— Required work —
Looking at the listing below, retype exactly the lines starting at the one containing "destruct (Z.ltb_spec 0" and ending at the one containing "[by rewrite take_drop|].", both included, and nothing else.

— Data extract —
(** X11: with a limit, the page at [offset] holds the messages that
    stand [offset] places before the end of the time-ordered list, at most
    [limit] of them: offset 0 gives the latest ones; [total] is the number
    of messages of the session and [hasMore] tells whether older ones
    remain.  The page at [offset + limit] followed by the page at
    [offset] is the page of twice the limit at [offset], so walking the
    offsets in steps of [limit] lists every message once. *)
Theorem message_pages projectName sessionId limit offset projects :
  let L := sorted projectName sessionId projects in
  let n := Z.of_nat (length L) in
  let page := fun o l => getClaudeSessionMessages projectName sessionId (Some l) o projects in
  0 < limit -> 0 <= offset <= n ->
  page offset limit
  = MessagePage (take (Z.to_nat (Z.min limit (n - offset)))
                      (drop (Z.to_nat (n - offset - limit)) L))
                (length L) (offset + limit <? n) offset limit
  /\ (offset = 0 ->
      exists older, L = older ++ messagesOf (page offset limit)
                    /\ length (messagesOf (page offset limit)) = Z.to_nat (Z.min limit n))
  /\ (offset + limit <= n ->
      messagesOf (page (offset + limit) limit) ++ messagesOf (page offset limit)
      = messagesOf (page offset (2 * limit))).
Proof.
  intros L n page Hl Ho.
  assert (Hpage : forall o l, 0 < l -> 0 <= o <= n ->
            page o l = MessagePage (take (Z.to_nat (Z.min l (n - o)))
                                         (drop (Z.to_nat (n - o - l)) L))
                                   (length L) (o + l <? n) o l).
  { intros o l Hl' Ho'. subst page. cbn beta. rewrite page_eq by lia. fold L. fold n.
    rewrite (slice_window L n) by (done || lia). f_equal.
    destruct (Z.ltb_spec 0 (Z.max 0 (n - o - l))), (Z.ltb_spec (o + l) n); try done; lia. }
  split; [by apply Hpage|]. split.
  - intros ->. rewrite Hpage by lia. cbn [messagesOf].
    exists (take (Z.to_nat (n - 0 - limit)) L). split.
    + rewrite (take_ge (drop (Z.to_nat (n - 0 - limit)) L));
        [by rewrite take_drop|]. rewrite length_drop. lia.
    + rewrite length_take, length_drop. lia.
  - intros Hfit. rewrite !Hpage by lia. cbn [messagesOf].
    set (a := Z.to_nat (n - offset - 2 * limit)).
    replace (Z.to_nat (n - (offset + limit) - limit)) with a by lia.
    replace (drop (Z.to_nat (n - offset - limit)) L)
      with (drop (Z.to_nat (n - offset - limit) - a) (drop a L))
      by (rewrite drop_drop; f_equal; lia).
    replace (Z.to_nat (Z.min limit (n - (offset + limit))))
      with (Z.to_nat (n - offset - limit) - a)%nat by lia.
    rewrite take_take_drop. f_equal. lia.
Qed.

— Answer area —
    destruct (Z.ltb_spec 0 (Z.max 0 (n - o - l))), (Z.ltb_spec (o + l) n); try done; lia. }
  split; [by apply Hpage|]. split.
  - intros ->. rewrite Hpage by lia. cbn [messagesOf].
    exists (take (Z.to_nat (n - 0 - limit)) L). split.
    + rewrite (take_ge (drop (Z.to_nat (n - 0 - limit)) L));
        [by rewrite take_drop|]. rewrite length_drop. lia.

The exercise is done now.